Similarly, Zheng et al. (2009) mimicked small airway using a compliant microchannel and studied the deformation of the compliant wall with the propagation of liquid plug (suspension of DI water with fluorescent particles). Figure 9a shows the microscopic image of the plug propagating through the compliant microchannel, for a capillary number (\(Ca\), ratio of inertia force to the surface tension force) of 0.001 and 0.0015. The lower image for every \(Ca~\) represents the quantitative extraction and polynomial fitting of the wall position. Figure 9b shows the variation of the wall deformation with \(Ca\). It implicitly indicates that the wall deformation increases with increase in plug velocity as well as plug length. Furthermore, the pressure drop across the plug was monitored for both rigid and compliant microchannels and was found to increase with an increase in the plug velocity. However, the pressure drop was slightly lower in the compliant microchannel than the rigid microchannel.
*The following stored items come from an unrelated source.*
(* ===== verification/StartupProofs.v ===== *)
(** * The server, from its configuration on

    [main] composed with the service: on stores in order, the process it
    starts keeps them in order, whatever is asked of it, and leaves them so for
    the next one. *)
From S2P Require Import Prelude Str Protocol Api Config Json Model Records Oidc Auth Spool Access.
From S2P Require Import Filesystem FilesystemProofs ObjectStore Gcs Azure S3 CloudProofs PostgresMetadata Dispatch.
From S2P Require Import Metrics App Pack Tree Actions Blobs BlobsProofs PackUpload PackUploadProofs PackDownload.
From S2P Require Import Results Service ServiceProofs HandlerFutures Interleaving InterleavingProofs Startup.

Local Open Scope string_scope.
Local Open Scope mbx_scope.

(** ** The spool of a started server *)

Lemma div_ceil_u32 size : (div_ceil size 1024 <= u32_max)%N <-> (size <= 1024 * u32_max)%N.
Proof.
  unfold div_ceil. split; intros Hs.
  - pose proof (SpoolBudget.div_ceil_covers size) as Hc. unfold div_ceil in Hc. lia.
  - apply N.lt_succ_r. apply N.Div0.div_lt_upper_bound. lia.
Qed.

Section Spool.
Context `{Tokio} (Hmax : (u32_max <= MAX_PERMITS)%N).

(** An idle budget has room for an upload of at most its size, as long as its
    permits can be counted in 32 bits. *)
Lemma idle_reserve max_bytes size :
  (max_bytes < u64_modulus)%N -> (size <= max_bytes)%N ->
  is_ok (SpoolBudget.reserve (SpoolBudget.new max_bytes) size).2 = (size <=? 1024 * u32_max)%N.
Proof.
  intros Hu Hs. unfold SpoolBudget.new, SpoolBudget.reserve.
  destruct (N.ltb_spec 0 max_bytes) as [Hpos|]; [|by replace size with 0%N by lia].
  pose proof (div_ceil_u32 size) as Hd. pose proof (SpoolBudget.div_ceil_mono size max_bytes Hs) as Hmono.
  destruct (N.leb_spec size (1024 * u32_max)) as [Hle|Hgt].
  - apply Hd in Hle. destruct (N.ltb_spec u32_max (div_ceil size 1024)); [lia|].
    assert (div_ceil size 1024 <= usize_max)%N by (unfold usize_max, u64_max, u64_modulus, u32_max in *; lia).
    assert (div_ceil size 1024 <= N.min (if (div_ceil max_bytes 1024 <=? usize_max)%N
      then div_ceil max_bytes 1024 else usize_max) MAX_PERMITS)%N as Hroom by (case_match; lia).
    apply N.leb_le in Hroom. by rewrite Hroom.
  - destruct (N.ltb_spec u32_max (div_ceil size 1024)) as [|Hn]; [done|]. apply Hd in Hn. lia.
Qed.
End Spool.

Section Server.
Context `{Protocol} `{HashLaws} `{Hex} `{!ProtocolLaws} `{!HexLaws} `{RecordsLaws} `{!JsonText} `{!Documents}
  `{!Jwt} `{!AuthJson} `{!Tokio} `{!DebugFormat} `{!Constants} `{!ConstantsLaws} `{!ManifestText}.
Context `{!Database} `{!Disk} `{!DiskLaws} `{!ObjectPaths} `{!ObjectPathLaws} `{!S3KeyLaws} `{SourceFile} {A G T : Type}.
Context `{!ObjectStore A} `{!ObjectLaws A} `{!ObjectStore G} `{!ObjectLaws G}.
Context `{!S3Client T} `{!S3Laws T}.
Context `{!Environment} `{!PostgresMetadata.PgPool} `{!Directories} `{!AzureBuilder A} `{!GcsBuilder G}
  `{!S3Config T}.
Notation Blobs := (AnyBlobs.t A G T).

(** What happens in the server's own process, on an object store that retains
    its objects. (Expiries are steps of a fleet.) *)
#[local] Instance objects_stay : Retention := True.

(** Stores in order: every object, or copy on its way, is its digest's, and what
    a namespace sees is stored. *)
Definition in_order (m : AnyMetadata.t) (b : Blobs) : Prop :=
  meta_wf m /\
  (forall d c, digest_validate d = Ok tt -> objects b d = Some c -> content_matches d c) /\
  (forall ns d, view_blob (view m) ns d = true -> digest_validate d = Ok tt /\ digest_u64 d /\
     is_Some (objects b d)).

Lemma in_order_inv (w : AppState (MS:=AnyMetadata.t) (BS:=Blobs)) :
  in_order (metadata w) (blobs w) <-> store_inv w.
Proof.
  split; [intros (Hwf & Hc & Hs); split; [done|done|intros; by eapply Hs..|intros _ ? ? ?; by eapply Hs]|].
  intros [Hwf Hc Hv Hu Hs]. split; [done|]. split; [done|]. intros ns d Hvis. split_and!; eauto. by eapply Hs.
Qed.

(** C9. Whatever configuration with a blob limit below 8 EiB the server is started
    with, on the metadata store and the blob store it names, if they are in
    order: it keeps them in order through the calls of all requests, pack
    uploads, flushes, sweeps and restarts, in any order, and loses no object.
    On Azure an object is there from the moment its copy is accepted, pending
    copies included; that it can be read once its put is answered is C36. (What
    expires is taken by the object store: see C1.) *)
Theorem server_stays_in_order s config w s' :
  (MAX_BATCH_ITEMS < u64_max)%N -> (2 * Config.max_blob_bytes config < u64_modulus)%N ->
  main s config = Serving w -> in_order (metadata w) (blobs w) ->
  rtc any_busy_step (mkBusy (mkService w []) ∅) s' ->
  in_order (metadata (shared (service s'))) (blobs (shared (service s'))) /\
  (forall d c, digest_validate d = Ok tt -> objects (blobs w) d = Some c ->
     objects (blobs (shared (service s'))) d = Some c).
Proof.
  intros Hbatch Hblob Hmain Hin Hrun. assert (fresh (mkBusy (mkService w []) ∅)) as Hstart.
  { split; [|done]. split; [by apply in_order_inv| |done]. split; [done|].
    apply main_serving in Hmain as (_ & _ & m & b & auth & _ & _ & _ & ->). exact Hblob. }
  apply any_run_kept in Hrun as [Hinv Hgrow]; [|done]. split; [by apply in_order_inv|].
  intros d c Hd. by apply (grow_kept _ _ _ _ Hgrow).
Qed.

(** C40. The check of [main] does what its message says, up to four TiB: on an idle
    server an upload within the blob limit finds room in the spool, unless it
    is so large that its permits do not fit 32 bits. *)
Theorem largest_uploads_spool s config w size :
  (u32_max <= MAX_PERMITS)%N -> Config.accepted config = true ->
  main s config = Serving w -> (size <= Config.max_blob_bytes config)%N ->
  is_ok (SpoolBudget.reserve (spool w) size).2 = true <->
  Config.max_spool_bytes config = 0%N \/ (size <= 1024 * u32_max)%N.
Proof.
  intros Hmax Hacc Hmain Hsize. apply main_serving in Hmain as (_ & Hspool & m & b & auth & _ & _ & _ & ->).
  cbn [spool new_app_state]. destruct (N.eq_dec (Config.max_spool_bytes config) 0%N) as [->|Hne].
  { split; [by left|done]. }
  assert (Config.max_spool_bytes config < u64_modulus)%N.
  { unfold Config.accepted in Hacc. rewrite !andb_true_iff, !N.ltb_lt in Hacc. tauto. }
  rewrite idle_reserve by (try done; lia). rewrite N.leb_le. naive_solver.
Qed.

(** A server that cannot work as configured does not start. *)
Theorem main_refuses s config :
  Config.sweep_metadata_older_than_days config = None ->
  (0 < Config.max_spool_bytes config < Config.max_blob_bytes config)%N \/
  (Config.storage config = Azure /\ (Config.azure_account config = None \/ Config.azure_container config = None)) \/
  (Config.storage config = Gcs /\ Config.gcs_bucket config = None) \/
  (Config.storage config = S3 /\ Config.s3_bucket config = None) \/
  (Config.database_url config <> "memory://" /\ Config.database_max_connections config = 0%N) ->
  exists e, main (A:=A) (G:=G) (T:=T) s config = Failed e.
Proof.
  intros Hsweep Hbad. destruct (main s config) as [e|m r|w] eqn:Hmain; [by exists e| |].
  { unfold main, or_failed in Hmain. rewrite Hsweep in Hmain. repeat (case_match; try done). }
  apply main_serving in Hmain as (_ & Hspool & m & b & auth & Hm & Hb & _). exfalso.
  unfold AnyBlobs.from_config in Hb. destruct Hbad as [?|[[Hs Ha]|[[Hs Ha]|[[Hs Ha]|[Hu Hc]]]]]; [lia|..].
  - rewrite Hs in Hb. unfold AzureStore.new in Hb. destruct Ha as [Ha|Ha]; rewrite Ha in Hb; [done|].
    by destruct (Config.azure_account config).
  - rewrite Hs in Hb. unfold GcsStore.new in Hb. by rewrite Ha in Hb.
  - rewrite Hs in Hb. unfold S3Store.new in Hb. by rewrite Ha in Hb.
  - unfold AnyMetadata.from_url, PostgresMetadata.connect in Hm. rewrite Hc in Hm.
    by destruct (String.eqb_spec (Config.database_url config) "memory://").
Qed.
End Server.
(* ===== verification/SessionsExamples.v ===== *)
(** * Operations at the same time on a concrete database

    A sweep and a commit, statement by statement in turn, and the theorems on
    interleaved operations applied to them. *)
From S2P Require Import Prelude Str Protocol Concrete Api Json Records Oidc Auth AuthExamples Metadata.
From S2P Require Import MetadataProofs MemoryMetadata PostgresMetadata PostgresProofs.
From S2P Require Import StoreRefinement PostgresSessions SessionsProofs SweepProofs ConcreteApp StoreExamples.

Local Open Scope string_scope.
Local Open Scope mbx_scope.

Import Sessions.

#[local] Existing Instances concrete_protocol concrete_protocol_laws concrete_hex concrete_hashes
  concrete_numbers concrete_records concrete_records_laws working_database concrete_result_json_laws.

(** ** A scheduler *)

(** The steps of the operations named, in this order; one that waits is passed
    over. *)
Fixpoint advance (ns : list N) (s : Server) : list Event * Server :=
  match ns with
  | [] => ([], s)
  | n :: ns =>
      match next n s with
      | Some (es, s) => let '(es', s) := advance ns s in ((es ++ es')%list, s)
      | None => advance ns s
      end
  end.

Lemma advance_runs ns s : session_run (advance ns s).1 s (advance ns s).2.
Proof.
  revert s; induction ns as [|n ns IH]; intros s; cbn; [constructor|].
  destruct (next n s) as [[es s1]|] eqn:Hn; [|apply IH]. specialize (IH s1).
  destruct (advance ns s1) as [es' s2]. eapply RunStep; [by apply next_step with n|exact IH].
Qed.

Lemma advance_after ns s0 s es s' :
  session_run [] s0 s -> (advance ns s).1 = es -> (advance ns s).2 = s' -> session_run es s0 s'.
Proof.
  intros Hrun <- <-. remember [] as none eqn:Hnone. revert Hnone.
  induction Hrun as [s1|es1 es2 s1 s2 s3 Hstep Hrun IH]; intros Hnil; [apply advance_runs|].
  apply app_eq_nil in Hnil as [-> ->]. eapply (RunStep []); [exact Hstep|by apply IH].
Qed.

(** ** A sweep beside a commit *)

(** Small keys: the tables do not care whether a hash is one. *)
Definition small_blob : Digest := mkDigest "blake3" "b" 1.
Definition small_action : Digest := mkDigest "blake3" "a" 2.
Definition small_result : ActionResult := mkActionResult small_action None (Some small_blob) 1.

(** A result and its blob. *)
Definition whole : PostgresMetadata.t :=
  (PostgresMetadata.commit "n" small_action small_result
    (PostgresMetadata.register_blob "n" small_blob PutCreated (PostgresMetadata.mk empty_tables 0)).1).1.

Lemma whole_wf : db_wf (PostgresMetadata.tables whole).
Proof.
  split.
  - apply map_Forall_insert_2; [|apply map_Forall_empty]. split; [by vm_compute|]. by exists small_result.
  - apply map_Forall_insert_2; [by vm_compute|apply map_Forall_empty].
  - apply map_Forall_empty.
Qed.

(** A blob that is old enough, and no result yet. *)
Definition one_blob : Server :=
  mkServer (PostgresMetadata.register_blob "n" small_blob PutCreated (PostgresMetadata.mk empty_tables 0)).1 ∅.

Definition sweep_op : MetaOp := OpSweep 0.
Definition commit_op : MetaOp := OpCommit "n" small_action small_result.
Definition both_asked : Server :=
  mkServer (server one_blob) (<[1%N := mkSession commit_op Waiting]> (<[0%N := mkSession sweep_op Waiting]> ∅)).

(** The sweep deletes the blob and looks for results without theirs; the commit
    goes through; the sweep ends. *)
Definition looked : Server := (advance [0; 0; 0]%N both_asked).2.
Definition deleted_all : Server := (advance [1; 0]%N looked).2.
Definition ended_late : Server := (advance [0]%N deleted_all).2.

Lemma both_asked_run : session_run [] one_blob both_asked.
Proof.
  eapply (RunStep [] []); [|eapply (RunStep [] []); [|constructor]].
  - by apply (Ask 0 sweep_op).
  - by apply (Ask 1 commit_op).
Qed.

Lemma deleted_all_run : session_run (advance [0; 0; 0; 1; 0]%N both_asked).1 one_blob deleted_all.
Proof.
  apply (advance_after [0; 0; 0; 1; 0]%N one_blob both_asked); [exact both_asked_run|reflexivity|].
  evaluate.
Qed.

Definition late_events : list Event :=
  [(1%N, commit_op, Ok (AnsCommit CommitCreated)); (0%N, sweep_op, Ok (AnsSwept (mkSweepOutcome 1 0 0)))].

Lemma ended_late_run : session_run late_events one_blob ended_late.
Proof.
  apply (advance_after [0; 0; 0; 1; 0; 0]%N one_blob both_asked); [exact both_asked_run|evaluate..].
Qed.

Lemma one_blob_wf : db_wf (PostgresMetadata.tables (server one_blob)).
Proof.
  split; [apply map_Forall_empty| |apply map_Forall_empty].
  apply map_Forall_insert_2; [by vm_compute|apply map_Forall_empty].
Qed.

Lemma operations_linearize_witness :
  spec_run (view_of_server one_blob) [commit_op; sweep_op]
    [Ok (AnsCommit CommitCreated); Ok (AnsSwept (mkSweepOutcome 1 0 0))] (view_of_server ended_late).
Proof.
  exact (proj1 (proj2 (operations_linearize late_events one_blob ended_late one_blob_wf eq_refl ended_late_run))).
Defined.

(** One transaction is not enough for a sweep to leave no result without its
    blobs: a result committed after it has looked for those stays, and is read
    without the blob the sweep then takes. *)
Example sweep_races_commit :
  session_run late_events one_blob ended_late /\
  view_result (view_of_server ended_late) "n" small_action = Some small_result /\
  output_root small_result = Some small_blob /\
  view_blob (view_of_server ended_late) "n" small_blob = false.
Proof. split; [exact ended_late_run|]. split; [evaluate|]. split; [done|evaluate]. Qed.

Lemma operations_alone_witness :
  session_run [(7%N, sweep_op, Ok (AnsSwept (mkSweepOutcome 1 1 0)))]
    (mkServer whole (only 7 sweep_op Waiting))
    (mkServer (run_op sweep_op whole).1 (only 7 sweep_op (Answered (Ok (AnsSwept (mkSweepOutcome 1 1 0)))))).
Proof. apply (operations_alone 7 sweep_op whole). apply answers. evaluate. Defined.

(** ** What the sweep takes *)

Definition key_a : string * string * string * Z := PostgresMetadata.key_of "n" small_blob.
Definition sweep_at (s : Server) : Transaction * list N :=
  match sessions s !! 0%N with
  | Some (mkSession _ (Deleting tx affected)) => (tx, affected)
  | _ => (mkTransaction 0 ∅ ∅ ∅, [])
  end.

Lemma deleted_all_0 :
  sessions deleted_all !! 0%N = Some (mkSession sweep_op (Deleting (sweep_at deleted_all).1 (sweep_at deleted_all).2)).
Proof. evaluate. Qed.

Lemma ended_late_step :
  session_step [(0%N, sweep_op, Ok (AnsSwept (mkSweepOutcome 1 0 0)))] deleted_all ended_late.
Proof. apply (next_step 0). evaluate. Qed.

Lemma ended_late_0 :
  sessions ended_late !! 0%N = Some (mkSession sweep_op (Answered (Ok (AnsSwept (mkSweepOutcome 1 0 0))))).
Proof. evaluate. Qed.

Lemma key_a_row : blob_row key_a (PostgresMetadata.tables (server deleted_all)) = Some (PostgresMetadata.mkBlobRow 0 0).
Proof. evaluate. Qed.

Lemma sweeps_take_the_old_witness :
  blob_row key_a (PostgresMetadata.tables (server ended_late)) = None /\ (0 < begun (sweep_at deleted_all).1)%Z.
Proof.
  assert (blob_row key_a (PostgresMetadata.tables (server ended_late)) = None) as Hgone by evaluate.
  destruct (sweeps_take_the_old _ _ one_blob deleted_all ended_late 0 0 _ _ _ key_a _ eq_refl deleted_all_run
    deleted_all_0 ended_late_step ended_late_0 key_a_row) as [Hkept|[_ Hold]].
  - rewrite Hgone in Hkept. discriminate Hkept.
  - split; [exact Hgone|]. cbn [PostgresMetadata.created_at] in Hold. lia.
Defined.

(** ** What it keeps *)

(** A sweep of what is older than a day, beside a fresh result and its blob. *)
Definition gentle : MetaOp := OpSweep 1.
Definition stage_of (ns : list N) : Server := (advance ns (mkServer whole (only 0 gentle Waiting))).2.
Notation gentle_at s := (mkSession gentle (Deleting (sweep_at s).1 (sweep_at s).2)).

Lemma stage_step_of ns : forall es, next 0 (stage_of ns) = Some (es, stage_of (ns ++ [0%N])%list) ->
  session_step es (stage_of ns) (stage_of (ns ++ [0%N])%list).
Proof. intros es. apply next_step. Qed.

Lemma sweeps_keep_whole_witness :
  view_blob (view_of_server (stage_of [0; 0; 0; 0; 0]%N)) "n" small_blob = true.
Proof.
  assert (session_step [] (stage_of [0; 0]%N) (stage_of [0; 0; 0]%N)) as Hlook by (apply stage_step_of; evaluate).
  assert (session_step [] (stage_of [0; 0; 0]%N) (stage_of [0; 0; 0; 0]%N)) as Hrest by (apply (stage_step_of [0; 0; 0]%N); evaluate).
  assert (session_step [(0%N, gentle, Ok (AnsSwept (mkSweepOutcome 0 0 0)))] (stage_of [0; 0; 0; 0]%N)
    (stage_of [0; 0; 0; 0; 0]%N)) as Hend by (apply (stage_step_of [0; 0; 0; 0]%N); evaluate).
  assert (db_wf (PostgresMetadata.tables (server (stage_of [0; 0]%N)))) as Hwf.
  { assert (PostgresMetadata.tables (server (stage_of [0; 0]%N)) = PostgresMetadata.tables whole) as -> by evaluate. exact whole_wf. }
  assert (sessions (stage_of [0; 0]%N) !! 0%N = Some (mkSession gentle (Deleting (sweep_at (stage_of [0; 0]%N)).1 [0%N])))
    as Hopen by evaluate.
  assert (sessions (stage_of [0; 0; 0]%N) !! 0%N = Some (gentle_at (stage_of [0; 0; 0]%N))) as Hlooked by evaluate.
  assert ((sweep_at (stage_of [0; 0; 0]%N)).2 = [0%N; 0%N]) as Hcount by evaluate.
  assert (sessions (stage_of [0; 0; 0; 0]%N) !! 0%N = Some (gentle_at (stage_of [0; 0; 0; 0]%N))) as Hstill by evaluate.
  assert (sessions (stage_of [0; 0; 0; 0; 0]%N) !! 0%N =
    Some (mkSession gentle (Answered (Ok (AnsSwept (mkSweepOutcome 0 0 0)))))) as Hended by evaluate.
  assert (view_result (view_of_server (stage_of [0; 0]%N)) "n" small_action = Some small_result) as Hres by evaluate.
  assert (bool_decide (PostgresMetadata.key_of "n" small_action ∉ gone_results (sweep_at (stage_of [0; 0; 0; 0]%N)).1) = true)
    as Hkept%bool_decide_eq_true by evaluate.
  refine (proj2 (sweeps_keep_whole _ _ _ _ _ _ _ 0 1 _ 0%N _ _ _ _ _ "n" small_action small_result small_blob Hwf Hopen Hlook
    Hlooked _ (RunStep _ _ _ _ _ Hrest (RunEnds _)) Hstill Hend Hended Hres Hkept (or_intror eq_refl)) _).
  - rewrite Hcount. discriminate.
  - evaluate.
Defined.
Further, Jang et al. (2010) utilized a multilayered PDMS microfluidic device [similar to Huh et al. (2007)] to analyze renal tubular cells, and demonstrated the applicability of the compliant microchannel in drug screening and advanced tissue engineering. A thin porous membrane similar to Huh et al. (2007) was utilized to mimic the renal tubular space. The primary rat inner medullary collecting duct (IMCD) cells were cultured on the inner walls of the tubular space. In vivo-like tubular environment was mimicked by flowing fluid at a shear rate of \(1\,{\text{dyn/c}}{{\text{m}}^2}~\)over the renal cells for a period of 5 h, which was optimal for culturing cells.
Later, using a similar arrangement, Huh et al. mimicked the alveoli–capillary interface to study the effect of silica nanoparticles on lungs (Huh et al. 2010). The design and investigation presented in this work play a major role in drug delivery applications. Figure 10 shows the schematic of the microfluidic device fabricated to mimic the alveoli–capillary interface. The microfluidic platform reproduces key structural, functional, and mechanical properties of the human alveolar–capillary interface, which is a vital part of the human lung. A thin PDMS membrane, sandwiched between two microchannels, was seeded with epithelial and endothelium cell lines on both sides, respectively, and grown to confluency. This membrane, shown in Fig. 10a, mimics the human alveolar–capillary interface. To mimic air inhalation, vacuum was applied to the two side chambers (Fig. 10a), which inflated the main channel, and in turn stretched the cultured cells over the thin membrane. The main aim of this design was to investigate the effect of the dynamic mechanical stress on the inflammatory and toxic responses of the lung in the presence of silica nanoparticles during breathing. The investigation in this study using the in vitro model showed significant insights regarding the inflammatory response. Repeated mechanical strain was found to enhance the inflammatory and toxic response of the lung in the presence of silica nanoparticles. Also, it increases the uptake of nanoparticles and induces their transport into the microvascular channel. Thus, such organ-on-chip microdevices, which mimic tissue–tissue interfaces, play a vital role as an economical substitute to clinical investigations for drug testing and other toxicological studies.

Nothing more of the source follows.